### Records for the exercise
(** * pdfme designer front end (src/main.ts): a shallow embedding

    The program is browser glue around a template designer widget: it keeps
    a JSON template document in the widget, mirrors it to local storage,
    imports and exports it as JSON text, edits its padding, and on demand
    expands the first page of a snapshot into a paginated multi-page
    document together with a map of field values.

    The embedding has three layers.
    - JSON text: the tree type [json], the serializer behind
      [JSON.stringify] and the parser behind [JSON.parse].
    - The JavaScript object store: values, heap cells, and an error/state
      monad [M] in which the handlers of main.ts are written.
    - The application state [app] and one function per event handler. *)

From Stdlib Require Import ZArith NArith Ascii String List Lia.
From stdpp Require Import base list strings numbers gmap.
From iris.proofmode Require Import proofmode.
From iris.base_logic.lib Require Import gen_heap.

#[local] Set Warnings "-register-all,-rewrite-rw".

#[local] Open Scope list_scope.


(** ** Numbers

    A finite number is a decimal [dmant / 10 ^ dscale].  Sums of the
    literals that main.ts uses (277, 21, 214, 215, 10, 12.4, ...) are
    computed exactly; on these values binary64 arithmetic prints the same
    decimals.  The normal form has no trailing zero after the point. *)

Record dec := Dec { dmant : Z; dscale : nat }.

Definition dec_canon (d : dec) : bool :=
  match dscale d with
  | O => true
  | S _ => negb (dmant d mod 10 =? 0)%Z
  end.

Fixpoint dec_norm (m : Z) (k : nat) : dec :=
  match k with
  | O => Dec m 0
  | S k' => if (m mod 10 =? 0)%Z then dec_norm (m / 10)%Z k' else Dec m k
  end.

Definition dec_of_Z (z : Z) : dec := Dec z 0.

Definition dec_add (a b : dec) : dec :=
  let k := Nat.max (dscale a) (dscale b) in
  dec_norm (dmant a * 10 ^ Z.of_nat (k - dscale a)
            + dmant b * 10 ^ Z.of_nat (k - dscale b))%Z k.

(** A JavaScript number: finite, [NaN] or an infinity. *)
Inductive number :=
  | Fin (d : dec)
  | NaN
  | Inf (neg : bool).

(** ** Decimal digits *)

Definition digit_char (d : N) : ascii := ascii_of_N (48 + d).

Definition is_digit (c : ascii) : bool :=
  ((48 <=? N_of_ascii c) && (N_of_ascii c <=? 57))%N.

Definition digit_val (c : ascii) : N := (N_of_ascii c - 48)%N.

Fixpoint pr_digits (fuel : nat) (n : N) (tl : list ascii) : list ascii :=
  let tl' := digit_char (n mod 10) :: tl in
  match fuel with
  | O => tl'
  | S f => if (n <? 10)%N then tl' else pr_digits f (n / 10) tl'
  end.

(** The decimal numeral of [n], consed onto [tl]. *)
Definition pr_N (n : N) (tl : list ascii) : list ascii :=
  pr_digits (S (N.to_nat (N.log2 n))) n tl.

(** Exactly [w] digits of [n], least significant last. *)
Fixpoint pr_fixed (w : nat) (n : N) (tl : list ascii) : list ascii :=
  match w with
  | O => tl
  | S w' => pr_fixed w' (n / 10) (digit_char (n mod 10) :: tl)
  end.

Definition pr_dec (d : dec) (tl : list ascii) : list ascii :=
  let m := Z.abs_N (dmant d) in
  let p := (10 ^ N.of_nat (dscale d))%N in
  let frac :=
    match dscale d with
    | O => tl
    | S _ => "."%char :: pr_fixed (dscale d) (m mod p) tl
    end in
  let body := pr_N (m / p) frac in
  if (dmant d <? 0)%Z then "-"%char :: body else body.

(** Reads a maximal run of digits: accumulated value, number of digits
    read, and the rest. *)
Fixpoint scan_digits (acc : N) (cnt : nat) (s : list ascii)
  : N * nat * list ascii :=
  match s with
  | c :: r =>
      if is_digit c then scan_digits (10 * acc + digit_val c)%N (S cnt) r
      else (acc, cnt, s)
  | [] => (acc, cnt, s)
  end.

(** ** JSON number tokens: [-]? int frac? exp? *)

Definition parse_int (s : list ascii) : option (N * list ascii) :=
  match s with
  | c :: r =>
      if Ascii.eqb c "0" then Some (0%N, r)
      else if is_digit c then
        let '(v, _, r') := scan_digits (digit_val c) 1 r in Some (v, r')
      else None
  | [] => None
  end.

Definition parse_frac (s : list ascii) : option (N * nat * list ascii) :=
  match s with
  | "."%char :: r =>
      match scan_digits 0 0 r with
      | (_, O, _) => None
      | (v, k, r') => Some (v, k, r')
      end
  | _ => Some (0%N, O, s)
  end.

Definition parse_exp_digits (neg : bool) (s : list ascii)
  : option (Z * list ascii) :=
  match scan_digits 0 0 s with
  | (_, O, _) => None
  | (v, _, r) => Some (if neg then (- Z.of_N v)%Z else Z.of_N v, r)
  end.

Definition parse_exp (s : list ascii) : option (Z * list ascii) :=
  match s with
  | c :: r =>
      if Ascii.eqb c "e" || Ascii.eqb c "E" then
        match r with
        | "+"%char :: r' => parse_exp_digits false r'
        | "-"%char :: r' => parse_exp_digits true r'
        | _ => parse_exp_digits false r
        end
      else Some (0%Z, s)
  | [] => Some (0%Z, s)
  end.

(** The decimal [(-1)^neg * m * 10^(e - k)], in normal form. *)
Definition dec_of_parts (neg : bool) (m : N) (k : nat) (e : Z) : dec :=
  let z := if neg then (- Z.of_N m)%Z else Z.of_N m in
  if (Z.of_nat k <=? e)%Z
  then dec_norm (z * 10 ^ (e - Z.of_nat k))%Z 0
  else dec_norm z (Z.to_nat (Z.of_nat k - e)).

Definition strip_minus (s : list ascii) : bool * list ascii :=
  match s with
  | "-"%char :: r => (true, r)
  | _ => (false, s)
  end.

Definition parse_number (s : list ascii) : option (dec * list ascii) :=
  let '(neg, s1) := strip_minus s in
  match parse_int s1 with
  | None => None
  | Some (i, s2) =>
    match parse_frac s2 with
    | None => None
    | Some (f, k, s3) =>
      match parse_exp s3 with
      | None => None
      | Some (e, s4) =>
          Some (dec_of_parts neg (i * 10 ^ N.of_nat k + f) k e, s4)
      end
    end
  end.

(** ** JSON trees

    Objects are association lists in enumeration order.  Characters are
    the 8-bit code units of Rocq strings; a [\u] escape above [00ff] lies
    outside this model and is rejected by the parser. *)

Inductive json :=
  | JNull
  | JBool (b : bool)
  | JNum (d : dec)
  | JStr (s : string)
  | JArr (l : list json)
  | JObj (l : list (string * json)).

(** Association lists with the update of a JavaScript object: an existing
    key keeps its place, a new key goes last. *)
Fixpoint alookup {A} (k : string) (l : list (string * A)) : option A :=
  match l with
  | [] => None
  | (k', x) :: r => if String.eqb k k' then Some x else alookup k r
  end.

Fixpoint aset {A} (k : string) (x : A) (l : list (string * A))
  : list (string * A) :=
  match l with
  | [] => [(k, x)]
  | (k', y) :: r =>
      if String.eqb k k' then (k', x) :: r else (k', y) :: aset k x r
  end.

(** ** The serializer of [JSON.stringify]

    Every printer takes the text that follows and conses onto it.  [gap]
    is the indentation unit ([0]: the compact form of [JSON.stringify(x)];
    [2]: the form of [JSON.stringify(x, null, 2)]), [lvl] the nesting
    depth. *)

Definition hex_char (n : N) : ascii :=
  if (n <? 10)%N then ascii_of_N (48 + n) else ascii_of_N (87 + n).

Definition pr_char (c : ascii) (tl : list ascii) : list ascii :=
  match c with
  | "034"%char => "092"%char :: "034"%char :: tl
  | "092"%char => "092"%char :: "092"%char :: tl
  | "008"%char => "092"%char :: "b"%char :: tl
  | "009"%char => "092"%char :: "t"%char :: tl
  | "010"%char => "092"%char :: "n"%char :: tl
  | "012"%char => "092"%char :: "f"%char :: tl
  | "013"%char => "092"%char :: "r"%char :: tl
  | _ =>
      let n := N_of_ascii c in
      if (n <? 32)%N then
        "092"%char :: "u"%char :: "0"%char :: "0"%char
          :: hex_char (n / 16) :: hex_char (n mod 16) :: tl
      else c :: tl
  end.

Fixpoint pr_chars (s : string) (tl : list ascii) : list ascii :=
  match s with
  | EmptyString => tl
  | String c s' => pr_char c (pr_chars s' tl)
  end.

Definition pr_string (s : string) (tl : list ascii) : list ascii :=
  "034"%char :: pr_chars s ("034"%char :: tl).

Definition pr_newline (gap lvl : nat) (tl : list ascii) : list ascii :=
  match gap with
  | O => tl
  | S _ => "010"%char :: (replicate (gap * lvl) " "%char ++ tl)
  end.

Definition pr_colon (gap : nat) (tl : list ascii) : list ascii :=
  match gap with
  | O => ":"%char :: tl
  | S _ => ":"%char :: " "%char :: tl
  end.

Fixpoint pr_value (gap lvl : nat) (t : json) (tl : list ascii) {struct t}
  : list ascii :=
  match t with
  | JNull => "n"%char :: "u"%char :: "l"%char :: "l"%char :: tl
  | JBool true => "t"%char :: "r"%char :: "u"%char :: "e"%char :: tl
  | JBool false =>
      "f"%char :: "a"%char :: "l"%char :: "s"%char :: "e"%char :: tl
  | JNum d => pr_dec d tl
  | JStr s => pr_string s tl
  | JArr [] => "["%char :: "]"%char :: tl
  | JArr (x :: xs) =>
      "["%char :: pr_newline gap (S lvl) (pr_value gap (S lvl) x
        ((fix elems (ys : list json) : list ascii :=
            match ys with
            | [] => pr_newline gap lvl ("]"%char :: tl)
            | y :: ys' =>
                ","%char :: pr_newline gap (S lvl)
                  (pr_value gap (S lvl) y (elems ys'))
            end) xs))
  | JObj [] => "{"%char :: "}"%char :: tl
  | JObj ((k, x) :: fs) =>
      "{"%char :: pr_newline gap (S lvl) (pr_string k (pr_colon gap
        (pr_value gap (S lvl) x
          ((fix members (gs : list (string * json)) : list ascii :=
              match gs with
              | [] => pr_newline gap lvl ("}"%char :: tl)
              | (k', y) :: gs' =>
                  ","%char :: pr_newline gap (S lvl) (pr_string k'
                    (pr_colon gap (pr_value gap (S lvl) y (members gs'))))
              end) fs))))
  end.

(** The tail of an array after its first element, and of an object after
    its first member, as functions of their own. *)
Fixpoint pr_elems (gap lvl : nat) (ys : list json) (tl : list ascii)
  : list ascii :=
  match ys with
  | [] => pr_newline gap lvl ("]"%char :: tl)
  | y :: ys' =>
      ","%char :: pr_newline gap (S lvl)
        (pr_value gap (S lvl) y (pr_elems gap lvl ys' tl))
  end.

Fixpoint pr_members (gap lvl : nat) (gs : list (string * json))
  (tl : list ascii) : list ascii :=
  match gs with
  | [] => pr_newline gap lvl ("}"%char :: tl)
  | (k, y) :: gs' =>
      ","%char :: pr_newline gap (S lvl) (pr_string k
        (pr_colon gap (pr_value gap (S lvl) y (pr_members gap lvl gs' tl))))
  end.

Definition stringify (gap : nat) (t : json) : string :=
  string_of_list_ascii (pr_value gap 0 t []).

(** ** The parser of [JSON.parse] *)

Definition is_ws (c : ascii) : bool :=
  match c with
  | " "%char | "009"%char | "010"%char | "013"%char => true
  | _ => false
  end.

Fixpoint skip_ws (s : list ascii) : list ascii :=
  match s with
  | c :: r => if is_ws c then skip_ws r else s
  | [] => []
  end.

Definition hex_val (c : ascii) : option N :=
  let n := N_of_ascii c in
  if ((48 <=? n) && (n <=? 57))%N then Some (n - 48)%N
  else if ((97 <=? n) && (n <=? 102))%N then Some (n - 87)%N
  else if ((65 <=? n) && (n <=? 70))%N then Some (n - 55)%N
  else None.

Definition hex4 (a b c d : ascii) : option N :=
  match hex_val a, hex_val b, hex_val c, hex_val d with
  | Some x, Some y, Some z, Some w =>
      Some (((x * 16 + y) * 16 + z) * 16 + w)%N
  | _, _, _, _ => None
  end.

Definition simple_escape (e : ascii) : option ascii :=
  match e with
  | "034"%char => Some "034"%char
  | "092"%char => Some "092"%char
  | "/"%char => Some "/"%char
  | "b"%char => Some "008"%char
  | "f"%char => Some "012"%char
  | "n"%char => Some "010"%char
  | "r"%char => Some "013"%char
  | "t"%char => Some "009"%char
  | _ => None
  end.

Definition cons_char (c : ascii) (p : option (string * list ascii))
  : option (string * list ascii) :=
  match p with
  | Some (s, r) => Some (String c s, r)
  | None => None
  end.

### Exercise prompt
Would you show each line of the material above that contains the string "iris"?

### Result of the exercise
From iris.proofmode Require Import proofmode.
From iris.base_logic.lib Require Import gen_heap.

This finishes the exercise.